Regardless of what you’re coping with ~ here are 3 things I remind myself when despair starts to take over:
Be honest with yourself about the situation you’re in - the good and the bad.
Focus on the things you still have control over, no matter how small.
Stay in the moment you’re in. Trying to change everything at once buries you.
It starts with self care
It’s sounds like such a cliche, but the foundation truly is self care. Not the vapid nonsense that social media has shoved down our throats, but real self care.
Sleep hygiene. Eating nourishing food consistently. Moving your body.
The exact same things you’d associate with caring for a beloved pet or a small child.
We can’t help anyone, including ourselves, if we’re weak, exhausted, and dysregulated. Priming the pump of resilience and having the fortitude to weather life’s storms begins with keeping our foundational needs met.

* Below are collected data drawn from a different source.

(** [calculate_field_offsets]: the field with [offset] set on it and below
    it, and the next free offset.  In the loop over the children [done]
    are the children already visited and [rest] those still as they were,
    so that [done ++ rest] is the list the source searches. *)
Fixpoint calculate_field_offsets (f : Field) (start_offset : Z) : Field * Z :=
  let f0 := with_offset f start_offset in
  if is_group f && nonempty (children f) then
    let fix loop (rest done : list Field) (next_offset : Z)
        : list Field * Z :=
      match rest with
      | [] => (done, next_offset)
      | child :: rest' =>
          if truthy_str (redefines child) then
            match find_named (done ++ rest)
                    (match redefines child with Some t => t | None => EmptyString end) with
            | Some redefined_field =>
                let (c, _) := calculate_field_offsets child (offset redefined_field) in
                loop rest' (done ++ [c]) next_offset
            | None =>
                let (c, n) := calculate_field_offsets child next_offset in
                loop rest' (done ++ [c]) n
            end
          else
            let (c, n) := calculate_field_offsets child next_offset in
            loop rest' (done ++ [c]) n
      end in
    let (ch, next_offset) := loop (children f) [] start_offset in
    (with_children f0 ch, next_offset)
  else (f0, start_offset + size f).

(** The two resolver passes at the end of [parse_copybook]. *)
Definition resolve (root : Field) : Field :=
  fst (calculate_field_offsets (calculate_field_sizes root) 0).

End Copybook.

Import Copybook.

(* ================================================================== *)
(** * Decoded values                                                   *)
(* ================================================================== *)

(** What a decoded record holds, and what the validator compares. *)
#[local] Unset Elimination Schemes.
Inductive value : Type :=
| VNone
| VInt (n : Z)
| VFloat (x : pyfloat)
| VStr (s : string)
| VList (items : list value)
| VDict (entries : list (string * value)).
#[local] Set Elimination Schemes.

(** [d[k] = v] on an insertion-ordered dictionary. *)
Fixpoint dict_set (d : list (string * value)) (k : string) (v : value)
    : list (string * value) :=
  match d with
  | [] => [(k, v)]
  | (k', v') :: r =>
      if String.eqb k' k then (k, v) :: r else (k', v') :: dict_set r k v
  end.

Fixpoint dict_get (d : list (string * value)) (k : string) : option value :=
  match d with
  | [] => None
  | (k', v') :: r => if String.eqb k' k then Some v' else dict_get r k
  end.

(* ================================================================== *)
(** * The CP037 codec and [struct.unpack]                              *)
(* ================================================================== *)

Module Cp037.

(** The decoding table of the standard [cp037] codec: entry [b] is the
    code point of byte [b]. *)
Definition decoding_table : list Z :=
  [
   0; 1; 2; 3; 156; 9; 134; 127; 151; 141; 142; 11; 12; 13; 14; 15;
   16; 17; 18; 19; 157; 133; 8; 135; 24; 25; 146; 143; 28; 29; 30; 31;
   128; 129; 130; 131; 132; 10; 23; 27; 136; 137; 138; 139; 140; 5; 6; 7;
   144; 145; 22; 147; 148; 149; 150; 4; 152; 153; 154; 155; 20; 21; 158; 26;
   32; 160; 226; 228; 224; 225; 227; 229; 231; 241; 162; 46; 60; 40; 43; 124;
   38; 233; 234; 235; 232; 237; 238; 239; 236; 223; 33; 36; 42; 41; 59; 172;
   45; 47; 194; 196; 192; 193; 195; 197; 199; 209; 166; 44; 37; 95; 62; 63;
   248; 201; 202; 203; 200; 205; 206; 207; 204; 96; 58; 35; 64; 39; 61; 34;
   216; 97; 98; 99; 100; 101; 102; 103; 104; 105; 171; 187; 240; 253; 254; 177;
   176; 106; 107; 108; 109; 110; 111; 112; 113; 114; 170; 186; 230; 184; 198; 164;
   181; 126; 115; 116; 117; 118; 119; 120; 121; 122; 161; 191; 208; 221; 222; 174;
   94; 163; 165; 183; 169; 167; 182; 188; 189; 190; 91; 93; 175; 168; 180; 215;
   123; 65; 66; 67; 68; 69; 70; 71; 72; 73; 173; 244; 246; 242; 243; 245;
   125; 74; 75; 76; 77; 78; 79; 80; 81; 82; 185; 251; 252; 249; 250; 255;
   92; 247; 83; 84; 85; 86; 87; 88; 89; 90; 178; 212; 214; 210; 211; 213;
   48; 49; 50; 51; 52; 53; 54; 55; 56; 57; 179; 219; 220; 217; 218; 159
  ].

Definition byte_val (b : byte) : Z := Z.of_N (Byte.to_N b).

Definition decode_byte (b : byte) : ascii :=
  chr (nth (Z.to_nat (byte_val b)) decoding_table 0).

(** [data.decode('cp037')]: every byte has an entry, so it never raises. *)
Definition decode (data : list byte) : string := str (map decode_byte data).

End Cp037.

Import Cp037.

Module Struct.

(** The bytes read as one unsigned number, most significant first. *)
Definition be_unsigned (data : list byte) : Z :=
  fold_left (fun acc b => acc * 256 + byte_val b) data 0.

(** Two's complement on [bits] bits. *)
Definition to_signed (bits : Z) (u : Z) : Z :=
  if u <? 2 ^ (bits - 1) then u else u - 2 ^ bits.

(** [struct.unpack(order + code, data)[0]] for the signed integer codes
    [h], [i], [q] of 2, 4 and 8 bytes; [struct.error] on any other
    length. *)
Definition unpack_signed (little : bool) (nbytes : Z) (data : list byte) : res Z :=
  if len data =? nbytes then
    Ok (to_signed (8 * nbytes) (be_unsigned (if little then rev data else data)))
  else Raise StructError.

End Struct.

If self care is something you’re struggling I’d like to invite you to a free community self care workshop this Wednesday, Feb 5th at 7p ET.
Everyone is welcome - the event is available through The Wellbeing Revolution:
Despair is understandable. The moment of surrender when the things we’ve most feared have come to pass is in some ways a relief from the suffering of “what if…” only to be replaced with the true suffering of what is to come.
Helplessness is driven by it’s evil partner, hopelessness. But the balm is in the name itself: HOPE.
According to Dr Dan Tomasulo, hope is the only positive emotion that requires something bad to happen first. It is only in the dark that we see the stars ~ and it is only in the threats, challenges, and hardships that hope comes to us.
Tap into your hope & find the fortitude to show up. For yourself and those you love.